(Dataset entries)
Lemma length_sentBy_unsent ws : ∀ k w,
  ws !! k = Some w → unsent w → length (sentBy ws) < length ws.
Proof.
  induction ws as [ | x ws IH]; intros [ | k] w Hk Hw; try done.
  - injection Hk as ->. pose proof (length_sentBy ws) as Hle. rewrite sentBy_cons.
    destruct w as [ | | e | e]; simpl; [lia | lia | lia | by destruct (Hw e)].
  - specialize (IH k w Hk Hw). rewrite sentBy_cons.
    destruct x; simpl; lia.
Qed.

Lemma sentBy_find_unsent ws :
  length (sentBy ws) < length ws → ∃ k w, ws !! k = Some w ∧ unsent w.
Proof.
  induction ws as [ | x ws IH]; [simpl; lia | ].
  rewrite sentBy_cons. destruct x as [ | | e | e].
  - intros _. by exists 0, Idle.
  - intros _. by exists 0, Running.
  - intros _. by exists 0, (Returned e).
  - simpl. intros Hlt.
    destruct IH as (k & w & Hk & Hw); [lia | ]. by exists (S k), w.
Qed.

Lemma sentBy_all ws (funcs : list error) :
  length ws = length funcs →
  length (sentBy ws) = length ws →
  (∀ k e, ws !! k = Some (Done e) → funcs !! k = Some e) →
  ws = Done <$> funcs ∧ sentBy ws = funcs.
Proof.
  revert funcs. induction ws as [ | x ws IH]; intros [ | f funcs] Hlen Hall Hf; try done.
  pose proof (length_sentBy ws) as Hle. rewrite sentBy_cons in *.
  destruct x as [ | | e | e]; simpl in *; [lia | lia | lia | ].
  assert (e = f) as ->.
  { specialize (Hf 0 e eq_refl). simpl in Hf. congruence. }
  destruct (IH funcs) as [Hws Hs]; [lia | lia | | ].
  - intros k e Hk. apply (Hf (S k) e Hk).
  - split; f_equal; done.
Qed.

Lemma rank_insert ws : ∀ k w w',
  ws !! k = Some w →
  sum_list (rank <$> <[k := w']> ws) + rank w = sum_list (rank <$> ws) + rank w'.
Proof.
  induction ws as [ | x ws IH]; intros [ | k] w w' Hk; try done.
  - injection Hk as ->. simpl. lia.
  - specialize (IH k w w' Hk).
    change (rank x + sum_list (rank <$> <[k := w']> ws) + rank w
            = rank x + sum_list (rank <$> ws) + rank w').
    lia.
Qed.

Lemma sentBy_replicate_Idle n : sentBy (replicate n Idle) = [].
Proof. induction n as [ | n IH]; [done | ]. simpl replicate. by rewrite sentBy_cons. Qed.

Lemma nonNil_snoc got e :
  nonNil (got ++ [e]) = if isNil e then nonNil got else nonNil got ++ [e].
Proof.
  unfold nonNil. rewrite filter_app. destruct e.
  - rewrite filter_cons_False by (simpl; tauto). apply app_nil_r.
  - by rewrite filter_cons_True by (simpl; tauto).
  - by rewrite filter_cons_True by (simpl; tauto).
Qed.

Section AggregateGoroutinesSpec.
Variable funcs : list error.

Lemma invariant_start : invariant funcs (start funcs).
Proof.
  unfold invariant, start. simpl. split_and!.
  - apply length_replicate.
  - lia.
  - intros k _ Hk. by apply lookup_replicate_2.
  - intros k Hk. lia.
  - intros k e [Hk | Hk]; apply lookup_replicate in Hk as [? _]; done.
  - lia.
  - exists []. by rewrite sentBy_replicate_Idle.
  - done.
Qed.

Lemma invariant_step s s' : invariant funcs s → step funcs s s' → invariant funcs s'.
Proof.
  intros (Hlen & Hl & Hidle & Hbusy & Hval & Hrecv & (got & Herrs & Hgot & Hperm) & Hret) Hstep.
  destruct Hstep as [ws ch l Hlt | ws ch l i errs k e Hk Hf | ws ch l i errs k e Hk Hcap
                    | ws ch i errs e Hi | ws ch i errs Hi];
    unfold invariant; simpl in *.
  - (* go *)
    assert (Hwl : ws !! l = Some Idle) by (apply Hidle; lia).
    split_and!.
    + by rewrite length_insert.
    + lia.
    + intros k Hk1 Hk2. rewrite list_lookup_insert_ne by lia. apply Hidle; lia.
    + intros k Hk1. destruct (decide (k = l)) as [-> | Hne].
      * rewrite list_lookup_insert_eq by lia. done.
      * rewrite list_lookup_insert_ne by done. apply Hbusy. lia.
    + intros k e. destruct (decide (k = l)) as [-> | Hne].
      * rewrite list_lookup_insert_eq by lia. by intros [? | ?].
      * rewrite list_lookup_insert_ne by done. apply Hval.
    + lia.
    + exists got. by rewrite (sentBy_insert_unsent ws l Idle Running).
    + done.
  - (* the call of the function *)
    assert (Hkl : k < length ws) by (by apply lookup_lt_Some in Hk).
    split_and!.
    + by rewrite length_insert.
    + done.
    + intros k' Hk1 Hk2. destruct (decide (k' = k)) as [-> | Hne].
      * rewrite (Hidle k Hk1 Hk2) in Hk. done.
      * rewrite list_lookup_insert_ne by done. by apply Hidle.
    + intros k' Hk1. destruct (decide (k' = k)) as [-> | Hne].
      * rewrite list_lookup_insert_eq by done. done.
      * rewrite list_lookup_insert_ne by done. by apply Hbusy.
    + intros k' e'. destruct (decide (k' = k)) as [-> | Hne].
      * rewrite list_lookup_insert_eq by done. intros [[= <-] | ?]; done.
      * rewrite list_lookup_insert_ne by done. apply Hval.
    + done.
    + exists got. by rewrite (sentBy_insert_unsent ws k Running (Returned e)).
    + done.
  - (* the send *)
    assert (Hkl : k < length ws) by (by apply lookup_lt_Some in Hk).
    split_and!.
    + by rewrite length_insert.
    + done.
    + intros k' Hk1 Hk2. destruct (decide (k' = k)) as [-> | Hne].
      * rewrite (Hidle k Hk1 Hk2) in Hk. done.
      * rewrite list_lookup_insert_ne by done. by apply Hidle.
    + intros k' Hk1. destruct (decide (k' = k)) as [-> | Hne].
      * rewrite list_lookup_insert_eq by done. done.
      * rewrite list_lookup_insert_ne by done. by apply Hbusy.
    + intros k' e'. destruct (decide (k' = k)) as [-> | Hne].
      * rewrite list_lookup_insert_eq by done.
        intros [? | [= <-]]; [done | ]. apply Hval. by left.
      * rewrite list_lookup_insert_ne by done. apply Hval.
    + done.
    + exists got. split; [done | ]. split; [done | ].
      rewrite (sentBy_insert_Done ws k (Returned e) e) by done.
      rewrite <- Hperm, app_assoc. by rewrite <- Permutation_cons_append.
    + done.
  - (* the receive *)
    split_and!; try done.
    exists (got ++ [e]). split; [ | split].
    + rewrite nonNil_snoc, <- Herrs. by destruct (isNil e).
    + rewrite length_app. simpl. lia.
    + by rewrite <- Hperm, <- app_assoc.
  - (* the return *)
    split_and!; try done.
    + by exists got.
    + intros agg [= <-]. split; [done | ]. split; [ | done].
      assert (length (got ++ ch) ≤ length funcs).
      { rewrite Hperm, <- Hlen. apply length_sentBy. }
      rewrite length_app in *. unfold capacity in Hi. lia.
Qed.

Lemma invariant_reachable s : rtc (step funcs) (start funcs) s → invariant funcs s.
Proof.
  revert s. apply rtc_ind_r.
  - apply invariant_start.
  - intros y z _ Hstep IH. by apply invariant_step with y.
Qed.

◆ What this task involves
Extract each line holding the word "revert" from the records.

◆ Result of the task
  revert funcs. induction ws as [ | x ws IH]; intros [ | f funcs] Hlen Hall Hf; try done.
  revert s. apply rtc_ind_r.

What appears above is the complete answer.